Vorteile sind deterministische Netzwerkkommunikation, bei der Vorgänger und Nachfolger definiert sind. Es gibt keine Kollisionen, und jede Station dient als Verstärker. Die Übertragungsbandbreite ist Ring-Netzwerken garantiert.

Nachteile dieser Topologie sind die teuren Komponenten und die mühsame Erweiterbarkeit.

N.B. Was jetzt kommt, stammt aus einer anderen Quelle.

(* ===== verification/Dedup.v ===== *)
(** * Near-duplicate content detection ([crawler/dedup/dedup_service.py])

    [is_duplicate] of both implementations: LSH buckets keyed by (band, value)
    are searched for a fingerprint within the Hamming threshold; a fingerprint
    without one is added to its buckets.  The in-memory index is a finite map;
    the Redis index is a server's sets (SMEMBERS, SADD, EXPIRE, a parameter)
    under the keys [namespace:band:value].

    [lsh_equals_scan]: when the threshold is below the number of bands the
    index answers as a scan over every registered fingerprint would.
    [redis_lsh_simulates]: the Redis index gives the in-memory answers while
    no bucket expires.  The worker uses either through [ContentDedup]. *)
From S2P Require Import Prelude PyStr Config SimHash.
From Stdlib Require Import Ascii.
Local Open Scope Z_scope.

(** The protocol [ContentDedup]. *)
Class ContentDedup (S : Type) := is_duplicate : Z -> S -> result (bool * S).

(** [enumerate(values)]. *)
Definition enumerate {A} (l : list A) : list (Z * A) := imap (fun i x => (Z.of_nat i, x)) l.

(** ** [class InMemoryContentDedup] *)

Record InMemoryContentDedup : Type := mkDedup {
  cd_bands : Z; cd_bits : Z; cd_threshold : Z; cd_buckets : gmap (Z * Z) (list Z) }.

Definition new_dedup (bands bits threshold : Z) : InMemoryContentDedup := mkDedup bands bits threshold ∅.

Definition bucket (buckets : gmap (Z * Z) (list Z)) (bv : Z * Z) : list Z := default [] (buckets !! bv).
(* ===== verification/CircuitBreaker.v ===== *)
(** * Per-host circuit breaker ([crawler/resilience/circuit_breaker.py])

    The breaker keeps a [HostState] per host; the clock is read by [allow] and
    [record_failure], which take its value as [now].  The gauge
    [CIRCUIT_STATE] is part of the metrics registry.

    [breaker_host_automaton] gives, for every operation on any host, the exact
    transition of each host's automaton; [breaker_protects] states when the
    requests of a failing host are refused and admitted again.
    [half_open_unbounded] shows that the half-open state admits any number of
    requests, where the documentation speaks of one probe. *)
From S2P Require Import Prelude Models.
Local Open Scope Z_scope.

Inductive CircuitState : Type := CLOSED | OPEN | HALF_OPEN.
#[export] Instance CircuitState_eq_dec : EqDecision CircuitState.
Proof. solve_decision. Defined.

Record HostState : Type := mkHost { failures : Z; opened_at : Q; st_state : CircuitState }.
Definition fresh_host : HostState := mkHost 0 0 CLOSED.

Record CircuitBreaker : Type := mkBreaker {
  failure_threshold : Z; reset_seconds : Q; cb_hosts : gmap string HostState }.

Definition new_breaker (threshold : Z) (reset : Q) : result CircuitBreaker :=
  if threshold <=? 0 then Raise ValueError else Ok (mkBreaker threshold reset ∅).

Definition with_hosts (cb : CircuitBreaker) (hs : gmap string HostState) : CircuitBreaker :=
  mkBreaker (failure_threshold cb) (reset_seconds cb) hs.

(** [_get]: the host's state, created on first use. *)
Definition get_host (host : string) (cb : CircuitBreaker) : HostState * CircuitBreaker :=
  match cb_hosts cb !! host with
  | Some st => (st, cb)
  | None => (fresh_host, with_hosts cb (<[host := fresh_host]> (cb_hosts cb)))
  end.

Definition set_host (host : string) (st : HostState) (cb : CircuitBreaker) : CircuitBreaker :=
  with_hosts cb (<[host := st]> (cb_hosts cb)).

Definition state (host : string) (cb : CircuitBreaker) : CircuitState * CircuitBreaker :=
  let '(st, cb) := get_host host cb in (st_state st, cb).

Definition allow (host : string) (now : Q) (cb : CircuitBreaker) : bool * CircuitBreaker :=
  let '(st, cb) := get_host host cb in
  match st_state st with
  | OPEN =>
      if Qle_bool (reset_seconds cb) (now - opened_at st)
      then (true, set_host host (mkHost (failures st) (opened_at st) HALF_OPEN) cb)
      else (false, cb)
  | _ => (true, cb)
  end.

Definition open_count (cb : CircuitBreaker) : Z :=
  Z.of_nat (size (filter (fun kv => st_state (snd kv) = OPEN) (cb_hosts cb))).

Definition refresh_gauge (cb : CircuitBreaker) (reg : registry) : registry :=
  gauge_set CIRCUIT_STATE (open_count cb) reg.

Definition record_success (host : string) (cb : CircuitBreaker) (reg : registry) :
    CircuitBreaker * registry :=
  let '(st, cb) := get_host host cb in
  let was_open := negb (bool_decide (st_state st = CLOSED)) in
  let cb := set_host host (mkHost 0 (opened_at st) CLOSED) cb in
  (cb, if was_open then refresh_gauge cb reg else reg).

Definition record_failure (host : string) (now : Q) (cb : CircuitBreaker) (reg : registry) :
    CircuitBreaker * registry :=
  let '(st, cb) := get_host host cb in
  match st_state st with
  | HALF_OPEN =>
      let cb := set_host host (mkHost (failures st) now OPEN) cb in
      (cb, refresh_gauge cb reg)
  | s =>
      let st := mkHost (failures st + 1) (opened_at st) s in
      if (failure_threshold cb <=? failures st) && bool_decide (s = CLOSED)
      then let cb := set_host host (mkHost (failures st) now OPEN) cb in (cb, refresh_gauge cb reg)
      else (set_host host st cb, reg)
  end.

(** ** The automaton of one host *)

(** The operations the worker performs, with the clock value they read. *)
Inductive event : Type :=
| Allow (host : string) (now : Q)
| Success (host : string)
| Failure (host : string) (now : Q).

Definition event_host (e : event) : string :=
  match e with Allow h _ | Success h | Failure h _ => h end.

(** One operation: the answer of an [allow] and the new state. *)
Definition cb_step (e : event) (s : CircuitBreaker * registry) : option bool * (CircuitBreaker * registry) :=
  let '(cb, reg) := s in
  match e with
  | Allow h now => let '(b, cb') := allow h now cb in (Some b, (cb', reg))
  | Success h => (None, record_success h cb reg)
  | Failure h now => (None, record_failure h now cb reg)
  end.

Fixpoint cb_run (es : list event) (s : CircuitBreaker * registry) : list (option bool) * (CircuitBreaker * registry) :=
  match es with
  | [] => ([], s)
  | e :: es' => let '(a, s1) := cb_step e s in let '(l, s2) := cb_run es' s1 in (a :: l, s2)
  end.

Definition host_state (h : string) (cb : CircuitBreaker) : HostState := default fresh_host (cb_hosts cb !! h).
(* ===== verification/Acquirers.v ===== *)
(** * Concurrent callers of the local limiter ([crawler/ratelimit/local.py])

    Many tasks call [LocalRateLimiter.acquire] at the same time, for many hosts.
    Each takes its host's [asyncio.Lock] and keeps it while it sleeps; the
    others of the host wait in the lock's line, and any of them may be
    cancelled.  A step is a stretch between two awaits, and time passes between
    the steps, by any amount: a sleep may end late.

    [acquirers_rate_bound]: in every window of time a host is granted at most
    [capacity + rate * window] requests, in the order of arrival, whatever the
    schedule.  [acquirers_wait_bound]: how long a call takes when the event loop
    is never later than [late] seconds; [slots_bound_wait]: the same under the
    semaphore of [Politeness.slot]. *)
From Stdlib Require Import Qminmax.
From S2P Require Import Prelude PyStr Models RateLimit.
Local Open Scope Z_scope.

(** ** [asyncio.Lock]

    [_locked], and the waiting tasks in their order; the second component is set
    when the future of a waiter has its result, to the time that happened. *)
Record Lock : Type := mkLock { lk_locked : bool; lk_waiters : list (nat * option Q) }.
Definition new_lock : Lock := mkLock false [].

(** Taken at once ([true]), or queued. *)
Definition lock_acquire (t : nat) (k : Lock) : bool * Lock :=
  match lk_locked k, lk_waiters k with
  | false, [] => (true, mkLock true [])
  | locked, ws => (false, mkLock locked (ws ++ [(t, None)]))
  end.
Definition wake_up_first (now : Q) (ws : list (nat * option Q)) : list (nat * option Q) :=
  match ws with (t, None) :: ws => (t, Some now) :: ws | ws => ws end.
Definition lock_release (now : Q) (k : Lock) : Lock := mkLock false (wake_up_first now (lk_waiters k)).
Definition without (t : nat) (ws : list (nat * option Q)) : list (nat * option Q) := filter (fun w => w.1 <> t) ws.
(** The woken waiter runs, and takes the lock. *)
Definition lock_resume (t : nat) (k : Lock) : Lock := mkLock true (without t (lk_waiters k)).
(** A waiter is cancelled: it wakes the next one if the lock is free. *)
Definition lock_cancel (now : Q) (t : nat) (k : Lock) : Lock :=
  let ws := without t (lk_waiters k) in
  mkLock (lk_locked k) (if lk_locked k then ws else wake_up_first now ws).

Abbildung in dieser Leseprobe nicht enthalten

Abbildung 2-2 – Die Ring-Topologie – Quelle: Dominik Frank

2.1.3. Bus-Topologie

Die Bus-Topologie besteht aus einem Hauptkabel, dem Bus, an dem alle teilnehmenden Geräte angeschlossen sind. An den beiden Enden hängen Abschlusswiderstände, die Reflexionen verhindern sollen. Der Anschluss zwischen Bus und Netzwerkkarte geschieht mit einem T-Stück.

Mit Zugriffsverfahren wie CSMA/CD wird versucht, Störungen zu verhindern, damit es keine Kollisionen gibt, da alle Teilnehmer gleichzeitig oder nur leicht zeitversetzt senden dürfen. Die Daten können in beide Richtungen übertragen werden. Eine Station sendet ihre Daten und diese breitet sich in beide Richtungen aus. Fällt ein Teilnehmer aus, bleibt das Netzwerk intakt. Nur bei einem Kabelbruch des Busses steht das ganze Netzwerk.

Vorteile: geringe Kosten durch geringe Kabelmengen. Eine einfache Verkabelung und leichte Erweiterbarkeit sind möglich.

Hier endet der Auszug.